18. What advice would you give to anyone trying to get a release on the label? How do you suggest they approach the demo submission process?
– Before sending us demo, a small research about us would be appreciated. Check out our Beatport page, Soundcloud page, hear what we release, and if you think that you have produced something within the style of our label, approach to us any way you wish: email, facebook… We are happy to sign any quality music that is within the style of our labels, no matter if the artist is established or not.
19. What if a demo is good but needs refining? Do you have time to help the artist and give them some tips?
– Not that I could personally help out much, as I myself am no producer. If needed, BCSA’s label boss, Nicholas Van Orton steps in with some tips.
20. Who does the labels mastering? and do you ever have tracks mixed down by an engineer for better results?
-Nowadays, most of the times, artists send their own masters (mastered by themselves or their engineer, persons they have already worked with and were happy with the result). So, if we’re happy with the result, we go with it. If we’re not happy with the result, than we take care of the mastering. Our mastering engineer is Nicholas Van Orton.

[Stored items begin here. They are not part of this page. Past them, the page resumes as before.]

Lemma move_one_ok s m Q p f q1 a b t q2 p2 f2 q3 :
  fx_rep s m Q -> m !! p = Some f -> m !! p2 = Some f2 -> p <> p2 ->
  Q !! p = Some (q1 ++ (a, b, t) :: q2) -> Q !! p2 = Some q3 ->
  exists s', move_one f f2 a s = Ok (tt, s') /\
    fx_rep s' m (<[p2 := q3 ++ [(a, b, t)]]> (<[p := q1 ++ q2]> Q)) /\ tasks s' = tasks s.
Proof.
  intros R Hm Hm2 Hp Hq Hq2. destruct (rep_cell _ _ _ _ _ _ _ _ _ _ R Hm Hq) as [Ha Hc].
  destruct (cell_once _ _ _ _ _ _ _ _ _ R Hq) as (_ & Hn & Hfo).
  destruct (fr_tasks _ _ _ R p _ (a, b, t) Hq) as [Ht Hl]; [set_solver|]. cbn in Ht, Hl.
  destruct (unregister_rep _ _ _ _ _ _ _ _ _ _ R Hm Hq) as (s1 & E1 & R1 & T1 & C1).
  assert (Hloose : forall p' q', (<[p := q1 ++ q2]> Q) !! p' = Some q' -> a ∉ cells_of q').
  { intros p' q' [[<- <-]|[Hne Hq']]%lookup_insert_Some; [done|]. intros Ha'. apply Hfo. by exists p', q'. }
  set (s2 := set_sleepers (<[a := mkCell 0 (rest_of f2 b t)]> (sleepers s1)) s1).
  assert (R2 : fx_rep s2 m (<[p := q1 ++ q2]> Q)) by (by apply rep_loose).
  destruct (link_rep s2 m _ p2 f2 q3 a b t R2 Hm2) as (s3 & E3 & R3 & T3); [by rewrite lookup_insert_ne|done..| | |].
  - unfold s2. cbn. by rewrite T1.
  - apply lookup_insert_eq.
  - exists s3. split_and!; [|done|by rewrite T3].
    unfold move_one. mrw E1. erewrite bind_ok by done.
    erewrite bind_ok by (apply on_sleepers_update; [done|by rewrite C1]).
    erewrite bind_ok by (apply on_sleepers_update; [done|apply lookup_insert_eq]).
    match goal with |- _ ?st = _ => replace st with s2 end; [exact E3|].
    unfold s2, set_sleepers. cbn. by rewrite insert_insert_eq.
Qed.

Lemma requeue_loop_ok q2 : forall s m Q p f q1 p2 f2 q3 value limit aw mv fuel,
  fx_rep s m Q -> m !! p = Some f -> m !! p2 = Some f2 -> p <> p2 ->
  Q !! p = Some (q1 ++ q2) -> Q !! p2 = Some q3 ->
  0 <= aw -> 0 <= mv -> aw + mv + zlen q2 < 2 ^ 31 -> (length q2 < fuel)%nat ->
  exists s', requeue_loop fuel f f2 (first_cell q2) value limit aw mv s =
      Ok ((aw + zlen (woken (value - aw) q2), mv + zlen (moved (value - aw) (limit - mv) q2)), s') /\
    fx_rep s' m (<[p2 := q3 ++ moved (value - aw) (limit - mv) q2]>
      (<[p := q1 ++ requeue (value - aw) (limit - mv) q2]> Q)) /\
    tasks s' = wake_tasks (woken (value - aw) q2) (tasks s).
Proof.
  induction q2 as [|[[a b] t] q2 IH]; intros s m Q p f q1 p2 f2 q3 value limit aw mv fuel R Hm Hm2 Hp Hq Hq3 H0 H1 Hb Hf;
    (destruct fuel as [|fuel]; [cbn in Hf; lia|]); cbn [first_cell fst requeue_loop].
  - exists s. unfold woken, moved, waiting. cbn. rewrite drop_nil, !take_nil. cbn.
    rewrite !Z.add_0_r, wake_tasks_nil, (insert_id Q), app_nil_r, insert_id by done. done.
  - rewrite zlen_cons in Hb. cbn [length] in Hf. pose proof (zlen_nonneg q2).
    destruct (rep_cell _ _ _ _ _ _ _ _ _ _ R Hm Hq) as [Ha Hc].
    rewrite (proj2 (Z.eqb_neq a 0)) by done. erewrite bind_ok by (by apply on_sleepers_deref).
    assert (awoken (mkCell (first_cell q2) (rest_of f b t)) = b) as -> by (by destruct b).
    rewrite !u32_small by lia. cbn [requeue ll_next].
    replace (0 <? value - aw) with (aw <? value) by (apply eq_true_iff_eq; lia).
    replace (0 <? limit - mv) with (mv <? limit) by (apply eq_true_iff_eq; lia).
    destruct (negb b && (aw <? value)) eqn:Eb; [|destruct (negb b && (mv <? limit)) eqn:El].
    + apply andb_prop in Eb as [Eb Ev]. destruct b; [done|].
      destruct (wake_one_ok _ _ _ _ _ _ _ _ _ _ R Hm Hq) as (s1 & E1 & R1 & T1 & _). mrw E1.
      destruct (rep_cell _ _ _ p f q1 a true t q2 R1 Hm) as [_ Hc1]; [apply lookup_insert_eq|].
      erewrite bind_ok by (by apply on_sleepers_deref). cbn [ll_next]. rewrite s32_small by lia.
      destruct (IH s1 m _ p f (q1 ++ [(a, true, t)]) p2 f2 q3 value limit (aw + 1) mv fuel R1 Hm Hm2 Hp)
        as (s' & E & R' & T'); [by rewrite lookup_insert_eq, <- app_assoc|by rewrite lookup_insert_ne|lia..|].
      exists s'. rewrite woken_cons, moved_wake by lia. replace (value - (aw + 1)) with (value - aw - 1) in * by lia.
      rewrite E, zlen_cons. split_and!; [do 3 f_equal; lia| |].
      * by rewrite insert_insert_eq, <- app_assoc in R'.
      * by rewrite T', T1, wake_tasks_app.
    + apply andb_prop in El as [Eb' El]. destruct b; [done|]. cbn in Eb.
      erewrite bind_ok by (by apply on_sleepers_deref).
      destruct (move_one_ok _ _ _ _ _ _ _ _ _ _ _ _ _ R Hm Hm2 Hp Hq Hq3) as (s1 & E1 & R1 & T1). mrw E1.
      cbn [ll_next]. rewrite s32_small by lia.
      destruct (IH s1 m _ p f q1 p2 f2 (q3 ++ [(a, false, t)]) value limit aw (mv + 1) fuel R1 Hm Hm2 Hp)
        as (s' & E & R' & T'); [by rewrite lookup_insert_ne, lookup_insert_eq by done|apply lookup_insert_eq|lia..|].
      exists s'. rewrite woken_skip by (right; lia). rewrite moved_cons by lia.
      replace (limit - (mv + 1)) with (limit - mv - 1) in * by lia.
      rewrite E, zlen_cons. split_and!; [do 3 f_equal; lia| |by rewrite T', T1].
      rewrite (insert_insert_ne _ p p2) in R' by done. rewrite !insert_insert_eq, <- app_assoc in R'.
      done.
    + destruct (IH s m Q p f (q1 ++ [(a, b, t)]) p2 f2 q3 value limit aw mv fuel R Hm Hm2 Hp) as (s' & E & R' & T');
        [by rewrite <- app_assoc|done|lia..|].
      exists s'. rewrite woken_skip by (destruct b; [by left|right; cbn in Eb; lia]).
      rewrite moved_skip by (destruct b; [by left|right; cbn in Eb, El; lia]).
      split_and!; [done| |done]. by rewrite <- app_assoc in R'.
Qed.
End queues.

21. This is tough but if you had to pick your five favourite releases or tracks on the label what would they be?
I really prefer not to answer to this one. Simply because, as I’ve mentioned before, we release only what we like, love and feel. So there is really no point in separating some releases from the others. Love them all equally!
22. Lastly, what advice do you have for someone just starting a label?
– Release only what you truly like, love and feel. Specialize and focus as much as possible on one genre, in order to receive constant support for the same. If you wish to promote different genres, open different label. Have a good promotion. Don’t wait on artist’s demos, but prefer to approach the artists you’d like to release on your label. Don’t do it alone, always have a team! Because, for example, if you’re a producer, and wish to start a label, you’d have to make a lot of sacrifices and compensations on the way, and your career as producer/dj will suffer. If you prefer not to have assistance, than at least try to consulate with people that are already working with labels. It’s an underground community, and so far, from my experience, everybody is willing to share from their experiences, and everyone is really friendly oriented. Lastly, always be patient, it’s the world of underground music, so it might take some time to be noticed and receive continuous support.